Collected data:
*** Begin section ***
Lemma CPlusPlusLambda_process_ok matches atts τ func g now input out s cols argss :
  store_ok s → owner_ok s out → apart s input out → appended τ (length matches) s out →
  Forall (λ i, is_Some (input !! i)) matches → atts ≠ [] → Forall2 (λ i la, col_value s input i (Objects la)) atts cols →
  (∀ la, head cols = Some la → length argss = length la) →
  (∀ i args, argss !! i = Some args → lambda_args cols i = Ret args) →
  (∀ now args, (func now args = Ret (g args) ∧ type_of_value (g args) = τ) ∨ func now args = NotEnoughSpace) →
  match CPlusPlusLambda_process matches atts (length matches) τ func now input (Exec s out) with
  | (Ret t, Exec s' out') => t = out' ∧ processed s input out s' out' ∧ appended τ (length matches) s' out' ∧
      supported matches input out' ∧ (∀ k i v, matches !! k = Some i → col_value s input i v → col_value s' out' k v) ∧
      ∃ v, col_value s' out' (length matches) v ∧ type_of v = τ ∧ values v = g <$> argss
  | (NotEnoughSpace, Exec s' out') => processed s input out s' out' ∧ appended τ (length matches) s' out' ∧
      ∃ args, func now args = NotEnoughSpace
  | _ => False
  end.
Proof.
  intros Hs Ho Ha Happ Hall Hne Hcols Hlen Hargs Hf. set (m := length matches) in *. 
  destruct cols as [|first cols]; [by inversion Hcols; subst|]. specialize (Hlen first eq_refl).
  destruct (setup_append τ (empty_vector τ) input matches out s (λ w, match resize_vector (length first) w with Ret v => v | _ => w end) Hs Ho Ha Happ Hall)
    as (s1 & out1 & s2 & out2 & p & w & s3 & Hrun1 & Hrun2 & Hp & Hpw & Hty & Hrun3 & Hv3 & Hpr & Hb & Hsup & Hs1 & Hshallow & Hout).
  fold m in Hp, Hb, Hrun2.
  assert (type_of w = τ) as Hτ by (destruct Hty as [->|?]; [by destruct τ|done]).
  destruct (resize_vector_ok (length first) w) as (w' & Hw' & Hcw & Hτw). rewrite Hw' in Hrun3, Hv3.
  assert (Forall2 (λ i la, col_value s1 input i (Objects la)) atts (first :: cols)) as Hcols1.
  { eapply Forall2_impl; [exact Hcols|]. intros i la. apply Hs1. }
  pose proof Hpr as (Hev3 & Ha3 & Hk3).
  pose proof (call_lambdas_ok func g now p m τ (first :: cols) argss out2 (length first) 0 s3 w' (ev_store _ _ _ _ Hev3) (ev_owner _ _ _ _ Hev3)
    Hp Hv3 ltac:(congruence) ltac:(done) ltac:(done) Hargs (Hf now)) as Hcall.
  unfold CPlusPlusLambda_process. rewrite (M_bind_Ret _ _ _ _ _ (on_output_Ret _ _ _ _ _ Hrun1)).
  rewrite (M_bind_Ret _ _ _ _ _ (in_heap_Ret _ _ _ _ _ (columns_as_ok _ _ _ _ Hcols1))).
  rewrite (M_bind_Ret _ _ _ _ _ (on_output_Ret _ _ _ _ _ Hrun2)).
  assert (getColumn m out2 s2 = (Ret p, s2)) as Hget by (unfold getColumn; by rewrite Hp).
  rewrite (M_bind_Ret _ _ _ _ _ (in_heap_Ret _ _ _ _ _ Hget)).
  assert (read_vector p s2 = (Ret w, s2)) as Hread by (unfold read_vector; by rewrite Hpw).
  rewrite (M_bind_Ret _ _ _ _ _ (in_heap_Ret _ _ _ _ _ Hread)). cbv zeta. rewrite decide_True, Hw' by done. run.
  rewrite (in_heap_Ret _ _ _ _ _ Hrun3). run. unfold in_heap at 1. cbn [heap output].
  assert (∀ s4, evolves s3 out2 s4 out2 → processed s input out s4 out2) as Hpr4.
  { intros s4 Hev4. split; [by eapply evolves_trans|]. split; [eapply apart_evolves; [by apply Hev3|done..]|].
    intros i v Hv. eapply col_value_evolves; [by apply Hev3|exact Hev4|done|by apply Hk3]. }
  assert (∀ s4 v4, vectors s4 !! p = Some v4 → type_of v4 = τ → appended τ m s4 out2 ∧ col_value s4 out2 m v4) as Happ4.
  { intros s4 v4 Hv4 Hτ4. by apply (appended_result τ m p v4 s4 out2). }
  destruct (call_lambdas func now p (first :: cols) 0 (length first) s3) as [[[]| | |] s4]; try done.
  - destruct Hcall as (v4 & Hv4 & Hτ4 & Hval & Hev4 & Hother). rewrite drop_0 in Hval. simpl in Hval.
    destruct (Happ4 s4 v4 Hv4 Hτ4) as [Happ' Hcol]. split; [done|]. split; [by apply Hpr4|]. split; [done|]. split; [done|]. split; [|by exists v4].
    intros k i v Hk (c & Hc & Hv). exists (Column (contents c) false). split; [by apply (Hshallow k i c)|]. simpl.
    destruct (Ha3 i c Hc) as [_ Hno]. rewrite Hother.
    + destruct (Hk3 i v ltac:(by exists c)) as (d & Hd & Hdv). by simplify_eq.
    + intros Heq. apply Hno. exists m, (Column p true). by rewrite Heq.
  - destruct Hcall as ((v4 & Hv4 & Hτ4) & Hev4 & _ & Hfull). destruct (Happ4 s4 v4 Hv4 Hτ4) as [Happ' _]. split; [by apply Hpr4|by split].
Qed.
*** End section ***
● AIM OF THE TASK
State the number of lines in the records that hold the string "Hlen", and add nothing.

● COMPLETED TASK
2